* _Task requirements_: How many lines of the listing below contain "size"? State the number alone.

* _Excerpted records_:

Definition advance_to_epoch (fuel : nat) (sc_node : proxy) (epoch_number : Z) : MF unit :=
  let! epoch := current_epoch sc_node in
  let% past := py_gt epoch (PInt epoch_number) in
  do% assert_false past "unexpected epoch number" in
  advance_loop fuel sc_node epoch_number epoch.

Definition assert_block_gas_limit (sc_node : proxy) (expected_gas_limit : Z) : MF unit :=
  let! r := call sc_node "rpc_eth_getBlockByNumber" [PStr "latest"; PBool false] in
  let% v := getpath r ["result"; "gasLimit"] in
  let% block_gas_limit := py_int_base v 16 in
  lift (assert_equal (PInt expected_gas_limit) (PInt block_gas_limit) "unexpected block gas limit").

Definition deploy_with_gas_limit (sc_node : proxy) (evm_address : pyval) (gas_limit : Z) (should_fail : bool)
    : MF unit :=
  let! smart_contract := SmartContract_init "TestERC20" in
  let! failure := catch (
      do! deploy smart_contract sc_node [] RPC_LEGACY evm_address (default_tx_options (PInt gas_limit)) in ret None)
    (λ e, if is_Exception e then ret (Some e) else raise e) in
  match failure with
  | Some e => when (negb should_fail) (lift (fail ("TX should be valid: " +:+ str_exn e)))
  | None => when should_fail (lift (fail "TX should be invalid"))
  end.

Definition SCEVMGasFeeFork_run_test (fuel : nat) (o : Options) : MF unit :=
  do! not_with_all_forks o in
  let! s := sc_ac_setup fuel true true default_ft in
  let! sc_node := sc 0 in
  do! assert_block_gas_limit sc_node 30000000 in
  do! advance_to_epoch fuel sc_node 3 in
  do! assert_block_gas_limit sc_node 30000000 in
  do! advance_to_epoch fuel sc_node 4 in
  do! assert_block_gas_limit sc_node 20000000 in
  do! deploy_with_gas_limit sc_node (ac_evm_address s) 22000000 true in
  do! advance_to_epoch fuel sc_node 15 in
  do! assert_block_gas_limit sc_node 25000000 in
  do! deploy_with_gas_limit sc_node (ac_evm_address s) 22000000 false in
  do! advance_to_epoch fuel sc_node 16 in
  assert_block_gas_limit sc_node 25000000.
Definition pass_withdrawal_epoch (mc_node sc_node : proxy) (mc_blocks_before_wrs mc_block_after_wrs we_number : Z)
    : MF unit :=
  let! hashes := call mc_node "generate" [PInt mc_blocks_before_wrs] in
  let% mc_tip_hash := getindex hashes (-1) in
  let! wr_tx_id := send_withdrawals mc_node sc_node we_number in
  let! block_id := first_block sc_node false in
  do! check_mcreferencedata_presence mc_tip_hash block_id sc_node in
  let! block := find_block sc_node block_id in
  let% sc_txs := getitem block "sidechainTransactions" in
  do! check_length (if we_number >? 0 then 1 else 0) sc_txs "Only 1 Tx with WRs expected" in
  do! match wr_tx_id with
      | Some tx_id =>
          let% first := getindex sc_txs 0 in
          let% id := getitem first "id" in
          lift (assert_equal id tx_id "Tx with WRs is not as expected")
      | None => ret tt
      end in
  let! hashes := call mc_node "generate" [PInt mc_block_after_wrs] in
  let% mc_tip_hash := getindex hashes (-1) in
  let! block_id := first_block sc_node false in
  check_mcreferencedata_presence mc_tip_hash block_id sc_node.

(** The loop of [check_for_certificate]. *)
Fixpoint wait_quietly (fuel : nat) (mc_node sc_node : proxy) : MF unit :=
  match fuel with
  | O => out_of_fuel
  | S f =>
      let! size := mc_pool_size mc_node in
      let% empty := py_lt size (PInt 1) in
      if empty then
        let! active := generating sc_node in
        if active then do! sleep (secs 2) in wait_quietly f mc_node sc_node else ret tt
      else ret tt
  end.

Definition check_for_certificate (fuel : nat) (mc_node sc_submitter_node : proxy) : MF unit :=
  do! sleep (secs 10) in
  do! wait_quietly fuel mc_node sc_submitter_node in
  let! size := mc_pool_size mc_node in
  lift (assert_equal (PInt 1) size "Certificate was not added to MC node mempool.").

Definition half_epoch : Z := 10 / 2.

(** The epochs that pass without a certificate: the tree hash at the end of the first. *)
Definition pending_epochs (mc_node sc_node1 : proxy) : MF pyval :=
  foldM (λ root epoch_number,
    let left := if epoch_number =? 0 then 10 - 1 - 1 else 10 in
    do! pass_withdrawal_epoch mc_node sc_node1 (half_epoch - (10 - left)) half_epoch epoch_number in
    if epoch_number =? 0 then
      let! hash := call mc_node "getbestblockhash" [] in
      let! block := call mc_node "getblock" [hash] in
      lift (getitem block "scCumTreeHash")
    else ret root) (PStr "") (zrange 0 (Z.of_nat total_withdrawal_epochs_number)).

(** Epoch and tree hash of the certificate in the memory pool. *)
Definition check_pending_certificate (cert : pyval) (epoch_number : Z) (root : pyval) : outcome unit :=
  let? number := getpath cert ["cert"; "epochNumber"] in
  let? _ := assert_equal (PInt epoch_number) number "Sidechain epoch number in certificate is wrong." in
  let? found := getpath cert ["cert"; "endEpochCumScTxCommTreeRoot"] in
  assert_equal root found "Sidechain endEpochCumScTxCommTreeRoot in certificate is wrong.".

(** One certificate of the queue: the tree hash the next one must have. *)
Definition next_pending (fuel : nat) (mc_node sc_node1 : proxy) (root : pyval) (epoch_number : Z) : MF pyval :=
  do! check_for_certificate fuel mc_node sc_node1 in
  let! '(_, cert) := pooled_certificate mc_node in
  do% check_pending_certificate cert epoch_number root in
  let! hash := mine mc_node in
  let! block := call mc_node "getblock" [hash] in
  let% root := getitem block "scCumTreeHash" in
  do! sleep (secs 2) in
  let! active := generating sc_node1 in
  do% (if active then fail "Cert submission is not expected" else Val tt) in
  do! first_block sc_node1 false in
  do! sc_sync_all fuel false in
  ret root.

(** The nodes are connected; the pending certificates are published, and then that of the
    epoch that is in time. *)
Definition certificates_published (fuel : nat) (mc_node sc_node1 : proxy) (root : pyval) : MF unit :=
  do! connect_sc_nodes fuel sc_node1 1 (secs 25) in
  do! sc_sync_all fuel false in
  do! foldM (next_pending fuel mc_node sc_node1) root (zrange 0 (Z.of_nat total_withdrawal_epochs_number)) in
  let! hashes := call mc_node "generate" [PInt (10 - Z.of_nat total_withdrawal_epochs_number)] in
  let% mcblock_hash := getindex hashes (-1) in
  do! first_block sc_node1 false in
  do! call mc_node "generate" [PInt 1] in
  do! first_block sc_node1 false in
  do! check_for_certificate fuel mc_node sc_node1 in
  let! '(_, cert) := pooled_certificate mc_node in
  let% number := getpath cert ["cert"; "epochNumber"] in
  do% assert_equal (PInt (Z.of_nat total_withdrawal_epochs_number)) number
    "Sidechain epoch number in certificate is wrong." in
  let! mcblock := call mc_node "getblock" [mcblock_hash] in
  let% root := getitem mcblock "scCumTreeHash" in
  let% found := getpath cert ["cert"; "endEpochCumScTxCommTreeRoot"] in
  lift (assert_equal root found "Sidechain endEpochCumScTxCommTreeRoot in certificate is wrong.").

Definition SCMultiplePendingCertsNonCeasing_run_test (fuel : nat) : MF unit :=
  let! mc_node := mc 0 in
  let! sc_node1 := sc 0 in
  let! mc_return_address := call mc_node "getnewaddress" [] in
  let! info := boot_info in
  let% account := account_of info in
  do! forward_transfer_to_sidechain (sidechain_id info) mc_node (publicKey account)
    (PInt (100 + 2 ^ Z.of_nat total_withdrawal_epochs_number)) mc_return_address true in
  do! first_block sc_node1 false in
  let! root := pending_epochs mc_node sc_node1 in
  certificates_published fuel mc_node sc_node1 root.

Definition SCMultiplePendingCertsNonCeasing (fuel : nat) (o : Options) (shared : SCForgerConfiguration) : TestClass W :=
  args_scenario fuel o cert_node_args 2 (SCMultiplePendingCertsNonCeasing_sc_setup_chain o shared)
    (SCMultiplePendingCertsNonCeasing_run_test fuel).

(** ** sc_withdrawal_certificate_after_mainchain_nodes_were_disconnected.py *)

Definition WithdrawalCertificateAfterMainchainNodesWereDisconnected_sc_setup_chain (o : Options)
    (shared : SCForgerConfiguration) : MF unit :=
  let! mc_node := mc 0 in
  let! connection := ws_connection mc_node 0 in
  let% sci := SCCreationInfo_init mc_node (PInt 600) 10 0 2 7 5 false true KEY_ROTATION_CIRCUIT in
  let! info := bootstrap_sidechain_nodes (run_options_of o) (mkSCNetworkConfiguration sci
    [pool_configuration shared 300 0 10000000 connection]) DefaultBlockTimestampRewind DefaultModel in
  put_info info.

(** The loop of [wait_for_cert_to_appear_in_mc]: the checks that were left. *)
Fixpoint wait_for_cert_loop (left : nat) (mc_node sc_node : proxy) : MF nat :=
  let! size := mc_pool_size mc_node in
  if py_eqb size (PInt 0) then
    let! active := generating sc_node in
    if active then
      match left with
      | O => ret O
      | S k =>
          do! sleep (secs 2) in
          do! call sc_node "block_best" [] in
          wait_for_cert_loop k mc_node sc_node
      end
    else ret left
  else ret left.

Definition wait_for_cert_to_appear_in_mc (mc_node sc_node : proxy) (max_check_times : nat) : MF unit :=
  do! sleep (secs 10) in
  let! left := wait_for_cert_loop max_check_times mc_node sc_node in
  if (left =? 0)%nat
  then raise (GenericException ("Certificate did not appear in mc after " +:+ str_of_Z (Z.of_nat max_check_times)
                                +:+ " checks"))
  else ret tt.
(* ===== verification/TokenScenarios.v ===== *)
(** * Scenarios: tokens and other contracts

    sc_evm_test_erc721.py, sc_evm_test_metamask_related.py, sc_evm_test_erc20.py,
    sc_evm_test_storage_contract.py, sc_evm_contract_deployment_create2.py,
    sc_evm_test_contract_contract_deployment_and_interaction.py,
    sc_evm_delegatecall_contract.py and sc_evm_test_block_bloom_filter.py: contracts that are
    deployed, called and read, with the balances, owners and events after each call.

    The filter of a block ([eth_bloom.BloomFilter]) is a parameter. *)

From S2P Require Import Prelude PyStr Numbers PyVal Host Sim Json Encoding HttpProxy BootInfo McUtil ScUtil.
From S2P Require Import Forging Bootstrap Framework AccountSetup McFramework HttpCalls AccountCalls AccountUtil SmartContract.
From Stdlib Require Import QArith Ascii String.
From stdpp Require Import base list.
From S2P Require Import Scenarios ForgingScenarios StakeScenarios ChainScenarios MempoolScenarios CertScenarios EvmScenarios CswScenarios.
From S2P Require Import EvmRotationScenarios ForgerScenarios EvmForgerScenarios NativeForgerScenarios OwnershipScenarios SeederScenarios.
From S2P Require Import EvmMempoolScenarios InteropScenarios.
Local Open Scope Z_scope.

(** [bytes in BloomFilter(n)] *)
Class EthBloom := in_bloom : Z → string → bool.

Section Tokens.
Context {W : Type} `{Nodes W, Clock W, Os W, Rng W} `{EthUtils, EthAbi, EthHash, EthHex, EthSelectors, EthBloom}.
Local Abbreviation MF := (M (FW W)).

(** ** Shared parts *)

(** A contract at an address, as seen by an account. *)
Record Deployed := mkDeployed { d_contract : SmartContract; d_address : pyval }.

(** [contract_function_static_call(...)] and its first result *)
Definition view (node : proxy) (d : Deployed) (from : pyval) (method : string) (args : list pyval) : MF pyval :=
  static_on node (d_contract d) (d_address d) from method args 0.
Definition view_0 (node : proxy) (d : Deployed) (from : pyval) (method : string) (args : list pyval) : MF pyval :=
  let! res := view node d from method args in lift (getindex res 0).

Definition check_view (node : proxy) (d : Deployed) (from : pyval) (method : string) (args : list pyval) (expected : pyval)
    : MF unit :=
  let! found := view_0 node d from method args in lift (assert_equal expected found "").

Definition send (node : proxy) (d : Deployed) (from : pyval) (method : string) (args : list pyval) : MF pyval :=
  call_on node (d_contract d) (d_address d) from method args (PInt 0).

(** [assert_true(generate_block_and_get_tx_receipt(node, tx_hash, True), message)] *)
Definition mined_ok (node : proxy) (tx_hash : pyval) (message : string) : MF unit :=
  let! status := generate_block_and_get_tx_receipt node tx_hash true in
  lift (assert_true (truthy status) message).

(** A block with a receipt that is a success and has events. *)
Definition check_logged (tx_receipt : pyval) : outcome unit :=
  let? status := getitem tx_receipt "status" in
  let? _ := assert_equal (PStr "0x1") status "Transaction failed" in
  let? logs := getitem tx_receipt "logs" in
  let? log := getindex logs 0 in
  let? n := py_len log in
  assert_true (0 <? n) "Receipt does not include logs".
Definition mined_logged (node : proxy) (tx_hash : pyval) : MF pyval :=
  let! r := generate_block_and_get_tx_receipt node tx_hash false in
  let% tx_receipt := getitem r "result" in
  do% check_logged tx_receipt in
  ret tx_receipt.

Definition paid_for (node : proxy) (tx_hash : pyval) : MF Z :=
  let! '(gas_fee_paid, _, _) := computeForgedTxFee node tx_hash in ret gas_fee_paid.

(** [assert_true(len(res) == 0)] *)
Definition check_empty (res : pyval) : outcome unit := let? n := py_len res in assert_true (n =? 0) "".

(** ** sc_evm_test_erc721.py *)

(** The call of a token contract with the gas of an estimate, if none is given.  Every caller
    leaves [generate_block] off, here and in [set_paused]. *)
Definition mint_payable (node : proxy) (d : Deployed) (source_account : pyval) (amount : pyval) (tokenid : Z) (static : bool)
    (overrideGas : pyval) : MF pyval :=
  let method := "mint(uint256)" in
  if static then
    static_call (d_contract d) node method [PInt tokenid] source_account (d_address d) PNone PNone (PInt 900000000) amount
      latest false false
  else
    let! gas := (match overrideGas with
      | PNone => SmartContract_estimate_gas (d_contract d) node method [PInt tokenid] source_account (d_address d) PNone PNone
                   amount PNone latest
      | _ => ret overrideGas
      end) in
    call_function (d_contract d) node method [PInt tokenid] RPC_LEGACY source_account (d_address d)
      (mkTxOptions PNone gas (PInt 765630000) (PInt 765630000) (PInt 10) amount latest).

Definition get_native_balance (node : proxy) (addr : pyval) : MF Z := rpc_get_balance node addr.

Definition set_paused (node : proxy) (d : Deployed) (sender_address : pyval) (paused static : bool) : MF pyval :=
  let method := if paused then "pause()" else "unpause()" in
  if static then view node d sender_address method [] else send node d sender_address method [].

Definition compare_total_supply (node : proxy) (d : Deployed) (account_address : pyval) (expected_supply : Z) : MF unit :=
  check_view node d account_address "totalSupply()" [] (PInt expected_supply).

Definition compare_and_return_balance (node : proxy) (d : Deployed) (account_address expected_balance : pyval) : MF pyval :=
  let! b := get_balance (d_contract d) node account_address (d_address d) PNone in
  let% new_balance := getindex b 0 in
  do% assert_equal expected_balance new_balance "" in
  ret new_balance.

Definition compare_and_return_nat_balance (node : proxy) (account_address : pyval) (expected_balance : Z) : MF Z :=
  let! new_balance := get_native_balance node account_address in
  do% assert_equal (PInt expected_balance) (PInt new_balance) "" in
  ret new_balance.

Definition compare_ownerof (node : proxy) (d : Deployed) (sender_address : pyval) (tokenid : Z) (expected_owner : pyval) : MF unit :=
  let% expected_owner := format_evm expected_owner in
  let! owner := view_0 node d sender_address "ownerOf(uint256)" [PInt tokenid] in
  let% expected := format_evm expected_owner in
  let% found := format_evm owner in
  lift (assert_equal expected found "").
(* ===== verification/BlockScenarios.v ===== *)
(** * Scenarios: what a block may contain

    sc_big_block.py, sc_fork_one_forced_tx.py, sc_evm_mc_fork.py,
    sc_evm_forbid_unprotected_txs.py and sc_evm_pause_forging.py: a block of a thousand
    transactions, transactions that are forced into a block, a block that replaces another
    after a fork of the mainchain, legacy transactions that a node does not accept, and
    blocks without references to the mainchain. *)

From S2P Require Import Prelude PyStr Numbers PyVal Host Sim Json Encoding HttpProxy BootInfo McUtil ScUtil.
From S2P Require Import Forging Bootstrap Framework AccountSetup McFramework HttpCalls AccountCalls AccountUtil.
From Stdlib Require Import Ascii String.
From stdpp Require Import base list.
From S2P Require Import Scenarios ForgingScenarios StakeScenarios ChainScenarios MempoolScenarios CertScenarios EvmScenarios CswScenarios.
From S2P Require Import BackwardScenarios CertificateScenarios EvmRotationScenarios ForgerScenarios EvmForgerScenarios NativeForgerScenarios.
From S2P Require Import OwnershipScenarios SeederScenarios EvmMempoolScenarios.
Local Open Scope Z_scope.

(** ** Numbers of sc_big_block.py *)

Definition MAX_TRANSACTION_OUTPUT : Z := 998.
Definition utxo_to_create : Z := 10000.
(** [int(utxo_to_create / self.MAX_TRANSACTION_OUTPUT)] *)
Definition tx_to_create : Z := utxo_to_create / MAX_TRANSACTION_OUTPUT.
Definition remaining_utxos : Z := utxo_to_create - tx_to_create * MAX_TRANSACTION_OUTPUT.

Definition big_ft_amount : Z := 1000.
(** [ft_amount * 1e8], and the part of it in each output; both are floats. *)
Definition ft_zennies : outcome pyval := py_mul (PInt big_ft_amount) (PFloat (float_of_dec (Dec 1 8))).
Definition utxo_amount : outcome pyval := let? z := ft_zennies in py_truediv z (PInt 10000).

(** What is left of a box when a transaction has all its outputs. *)
Definition change_of (value : pyval) : outcome pyval :=
  let? a := utxo_amount in
  let? spent := py_mul a (PInt MAX_TRANSACTION_OUTPUT) in
  py_sub value spent.

(** The boxes of an address. *)
Fixpoint find_boxes_of_address (boxes : list pyval) (address : pyval) : outcome (list pyval) :=
  match boxes with
  | [] => Val []
  | box :: boxes' =>
      let? key := getpath box ["proposition"; "publicKey"] in
      let? l := find_boxes_of_address boxes' address in
      Val (if py_eqb key address then box :: l else l)
  end.

Section Blocks.
Context {W : Type} `{Nodes W, Clock W, Os W, Rng W} `{EthUtils, EthHex}.
Context (str_exn : exn → string).
Local Abbreviation MF := (M (FW W)).

(** ** sc_big_block.py *)

(** [self.options.restapitimeout = 20] *)
Definition with_restapitimeout (o : Options) (t : Z) : Options :=
  mkFrameworkOptions (op_tmpdir o) (nocleanup o) (noshutdown o) t (op_logfilelevel o) (op_logconsolelevel o) (debugnode o)
    (nonceasing o) (certcircuittype o) (parallel o) (mcblockdelay o) (jacoco o) (all_forks o) (maxhistoryrewritinglength o).

Definition BigBlockTest_sc_setup_chain (o : Options) (shared : SCForgerConfiguration) : MF unit :=
  let! mc_node := mc 0 in
  let! connection := ws_connection mc_node 0 in
  let configuration := SCNodeConfiguration_init connection true true None 100 100 "2m" false
    (PFloat (float_of_dec (Dec 1 (-4)))) shared 300 0 DEFAULT_API_KEY 10000000 [] false PNone [] None [] "15m" "5m"
    false 0 true DEFAULT_MAX_NONCE_GAP DEFAULT_MAX_ACCOUNT_SLOTS DEFAULT_MAX_MEMPOOL_SLOTS
    DEFAULT_MAX_NONEXEC_POOL_SLOTS DEFAULT_TX_LIFETIME true true in
  let! info := bootstrap (with_restapitimeout o 20) mc_node 500 LARGE_WITHDRAWAL_EPOCH_LENGTH [configuration; configuration]
    DefaultBlockTimestampRewind in
  put_info info.

(** [generate_next_blocks(sc_node1, "first node", 1)[0]] between two synchronisations *)
Definition synced_block (fuel : nat) (sc_node : proxy) : MF unit :=
  do! sc_sync_all fuel false in
  do! forge sc_node in
  sc_sync_all fuel false.

(** The boxes of an address in the wallet, which has some. *)
Definition zen_boxes_of (sc_node : proxy) (address : pyval) : MF (list pyval) :=
  let! boxes := http_wallet_allBoxesOfType sc_node (PStr "ZenBox") PNone in
  let% l := py_iter boxes in
  lift (find_boxes_of_address l address).

(** A box is spent for outputs. *)
Definition spend_box (sc_node : proxy) (box : pyval) (outputs : list pyval) : MF unit :=
  let% id := getitem box "id" in
  let! r := http_create_core_transaction sc_node (PList [PDict [("boxId", id)]]) (PList outputs) (PList []) (PList []) PNone in
  let% raw_tx := getitem r "transactionBytes" in
  let! r := HttpCalls.sendTransaction sc_node raw_tx PNone in
  let% res := getitem r "result" in
  check_key res "transactionId".

(** [assert_true(len(ft_box), 0)]: there is one. *)
Definition some_box (boxes : list pyval) : outcome unit :=
  assert_true (negb (Z.of_nat (length boxes) =? 0)) (str_of_Z 0).

Definition output_to (address value : pyval) : pyval := PDict [("publicKey", address); ("value", value)].

(** The transactions with all their outputs, each from the change of the one before: the
    boxes of the change at the end. *)
Fixpoint full_transactions (n : nat) (fuel : nat) (sc_node : proxy) (ft_address receiver : pyval) (ft_box : list pyval)
    : MF (list pyval) :=
  match n with
  | O => ret ft_box
  | S n' =>
      let% amount := utxo_amount in
      let% box := list_index ft_box 0 in
      let% value := getitem box "value" in
      let% change := change_of value in
      do! spend_box sc_node box (repeat (output_to receiver amount) (Z.to_nat MAX_TRANSACTION_OUTPUT) ++ [output_to ft_address change]) in
      do! synced_block fuel sc_node in
      let! ft_box := zen_boxes_of sc_node ft_address in
      do% some_box ft_box in
      full_transactions n' fuel sc_node ft_address receiver ft_box
  end.

(** Coins arrive in one box. *)
Definition one_box (fuel : nat) (mc_node sc1 : proxy) : MF (pyval * list pyval) :=
  let! ft_address := http_wallet_createPrivateKey25519 sc1 PNone in
  let! mc_return_address := call mc_node "getnewaddress" [] in
  let! info := boot_info in
  do! forward_transfer_to_sidechain (sidechain_id info) mc_node ft_address (PInt big_ft_amount) mc_return_address true in
  do! synced_block fuel sc1 in
  let! boxes := http_wallet_allBoxesOfType sc1 (PStr "ZenBox") PNone in
  let% k := py_len boxes in
  do% assert_equal (PInt k) (PInt 1) "" in
  let% box := getindex boxes 0 in
  let% value := getitem box "value" in
  let% expected := ft_zennies in
  do% assert_equal value expected "" in
  let% l := py_iter boxes in
  let% ft_box := find_boxes_of_address l ft_address in
  do% some_box ft_box in
  ret (ft_address, ft_box).

(** The outputs are made: all of them are in the wallet. *)
Definition many_boxes (fuel : nat) (sc1 : proxy) (ft_address : pyval) (ft_box : list pyval) : MF unit :=
  let! receiver := http_wallet_createPrivateKey25519 sc1 PNone in
  let! ft_box := full_transactions (Z.to_nat tx_to_create) fuel sc1 ft_address receiver ft_box in
  do! when (remaining_utxos >? 0) (
    let% amount := utxo_amount in
    let% box := list_index ft_box 0 in
    do! spend_box sc1 box (repeat (output_to receiver amount) (Z.to_nat remaining_utxos)) in
    synced_block fuel sc1) in
  let! filtered_boxes := zen_boxes_of sc1 receiver in
  lift (assert_equal (PInt (Z.of_nat (length filtered_boxes))) (PInt utxo_to_create) "").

* _Answer for the task_: 6